Bob: What are some benefits of embracing social communities in terms of engaging customers, prospects, and investors?
Linda: Wikis.sun.com has proven to be a powerful tool for Sun employees (tech writers, engineers, etc.), who are globally distributed, to collaboratively create and iterate technical and program-specific content with customers, partners, and other members of the community who share common interests.
Blogs.sun.com has been an amazing success story for Sun. One of the primary reasons is because we’ve created a set of guidelines for employees to follow, thereby keeping Sun and the employees out of trouble. Over 10% of our company is blogging. We have 4,500 bloggers who have posted 137,000 entries. Within those entries, we have 153,000 comments, which tells us that there really is a two-way conversation happening.
Another success area is forums.sun.com which is one of our oldest and biggest communities. This is where people interested in Sun products can converse and help each other. It is a community-driven environment for users to get quick answers and engage with other users who share a commonality — usage of a particular technology for example. Over 4 million messages by approximately 1 million contributors are posted there.
Mary: To add some numbers to that, in the past 12 months, Sun’s bloggers have pulled in more than 8.3 million unique visitors. Forums.sun.com has seen more than 15 million unique visitors.
Bob: Those bring home some powerful examples of how these technologies can benefit both companies and individuals. I know from my own IT staff that blogs, wikis, and forums, even Twitter, allow them to reach support groups that otherwise they may have had to pay for, so we’re certainly using these technologies to drive down costs.
Once a company has decided to engage in social communities, what are the areas a CIO needs to think about as they begin preparing their organization?

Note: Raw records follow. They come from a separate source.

(** * DBus-Python: the Mutter DisplayConfig client (src/dbustest.py)

    A shallow embedding of the two classes of [src/dbustest.py],
    [DisplayMode] and [DisplayConfig], and the properties of them that the
    specification talks about.

    - Python and D-Bus values are the inductive type [value].
    - Code that can raise returns a [result]; the exceptions are the Python
      ones the source can raise.
    - [DisplayConfig] talks to the compositor over the session bus.  The
      remote object is the type class [MutterService]: a state and one
      transition per remote method.  Methods of [DisplayConfig] are
      computations over a [world]: the remote service, the log of the remote
      calls made so far, what was printed, and the attributes of [self]. *)

From Stdlib Require Import ZArith QArith List String Ascii Bool Lia.
Import ListNotations.

Local Open Scope string_scope.
Local Open Scope Z_scope.
Local Open Scope list_scope.

Set Implicit Arguments.
Set Warnings "-register-all".

(** ** Values *)

(** Python distinguishes tuples (among them [dbus.Struct]) from lists (among
    them [dbus.Array]); indexing, [len] and iteration treat them alike, the
    [%] operator does not. *)
Inductive seq_kind : Type := Tuple | List.

(** [VInt] stands for Python's [int] and the D-Bus integer types, [VDouble]
    for [dbus.Double], [VStr] for [str] and [dbus.String], [VDict] for an
    [a{sv}] dictionary: its keys are strings, in insertion order. *)
Inductive value : Type :=
| VNone
| VBool (b : bool)
| VInt (z : Z)
| VDouble (q : Q)
| VStr (s : string)
| VSeq (k : seq_kind) (l : list value)
| VDict (d : list (string * value)).

(** ** Exceptions and results *)

Inductive exn : Type :=
| IndexError
| KeyError
| TypeError
| ValueError
| AttributeError (name : string)
| DBusException (name : string).

Inductive result (A : Type) : Type :=
| Ok (a : A)
| Raise (e : exn).

Arguments Ok {A} a.
Arguments Raise {A} e.

Definition is_ok {A} (r : result A) : bool :=
  match r with Ok _ => true | Raise _ => false end.

Definition rbind {A B} (r : result A) (k : A -> result B) : result B :=
  match r with
  | Ok a => k a
  | Raise e => Raise e
  end.

Fixpoint rmap {A B} (f : A -> result B) (l : list A) : result (list B) :=
  match l with
  | [] => Ok []
  | a :: l' =>
      rbind (f a) (fun b => rbind (rmap f l') (fun bs => Ok (b :: bs)))
  end.

(** ** Python's subscript, [len], iteration and [in] *)

(** [l[z]] for a sequence of items: negative subscripts count from the end. *)
Definition seq_at {A} (l : list A) (z : Z) : result A :=
  let n := Z.of_nat (List.length l) in
  let z' := if z <? 0 then z + n else z in
  if (0 <=? z') && (z' <? n) then
    match nth_error l (Z.to_nat z') with
    | Some a => Ok a
    | None => Raise IndexError
    end
  else Raise IndexError.

(** A subscript has to be an integer ([bool] is a subclass of [int]). *)
Definition as_index (i : value) : option Z :=
  match i with
  | VInt z => Some z
  | VBool b => Some (if b then 1 else 0)
  | _ => None
  end.

Fixpoint lookup (k : string) (d : list (string * value)) : option value :=
  match d with
  | [] => None
  | (k', v) :: d' => if String.eqb k k' then Some v else lookup k d'
  end.

Definition chars (s : string) : list value :=
  map (fun c => VStr (String c EmptyString)) (list_ascii_of_string s).

(** [v[i]] *)
Definition getitem (v i : value) : result value :=
  match v with
  | VSeq _ l =>
      match as_index i with
      | Some z => seq_at l z
      | None => Raise TypeError
      end
  | VStr s =>
      match as_index i with
      | Some z => seq_at (chars s) z
      | None => Raise TypeError
      end
  | VDict d =>
      match i with
      | VStr k =>
          match lookup k d with
          | Some x => Ok x
          | None => Raise KeyError
          end
      | _ => Raise KeyError
      end
  | _ => Raise TypeError
  end.

(** The items a [for] loop, an unpacking assignment or [str.join] draws from
    a value. *)
Definition iter (v : value) : result (list value) :=
  match v with
  | VSeq _ l => Ok l
  | VStr s => Ok (chars s)
  | VDict d => Ok (map (fun kv => VStr (fst kv)) d)
  | _ => Raise TypeError
  end.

Mary: There are two areas that are critical to success. The first is determining, as an organization, if you are prepared to be good contributors. Do you have a clear understanding of what the thresholds are, what the guidelines are? Sun’s guidelines of public disclosure have been held up as a benchmark and I encourage folks to take a look. The other key area is the infrastructure itself. How is it architected? Do you build it or host it yourself or outsource?
Linda: I agree. Policy-wise, it is important to identify your risk and transparency tolerances. You must keep in mind that this is part of your brand. Identify how often you are going to participate from a time-investment standpoint and then get training and evangelism to support that. Then, you need to analyze what kind of infrastructure you want. Do you need full control over your scalability, uptime, performance, feature set, and data or can you get by with using third party provided services? Can you afford to not have full control over your data and the availability of your site? Could you afford to lose all your data if someone else controlled it and lost it?
Bob: That brings up a good point. Many people consider these tools to not have critical business value and place them in the category of “interesting.” My advice, for all the reasons just brought up, is to treat them as mission-critical business applications, if for no other reason than issues of privacy and data control.
For the average CIO, who are the key stakeholders across the company that you should get engaged with as you adopt social media strategies and policies?
Mary: Definitely your CEO, because he/she can influence the success of your program. Jonathan Schwartz set a positive tone early on with bloggers. He blogged in a very open manner and left his comments section open for folks to read. We also engaged our privacy folks as well as folks in trademarks, export, legal, and HR.
Bob: What are some common pitfalls you’ve seen?
Linda: People sometimes forget that these tools are for organic conversations — not one-way publishing platforms for contrived messaging. Trying to over-control or command the conversations of a community would be considered misuse.
Bob: What is the trajectory both for CIOs and businesses at large as they think about this space?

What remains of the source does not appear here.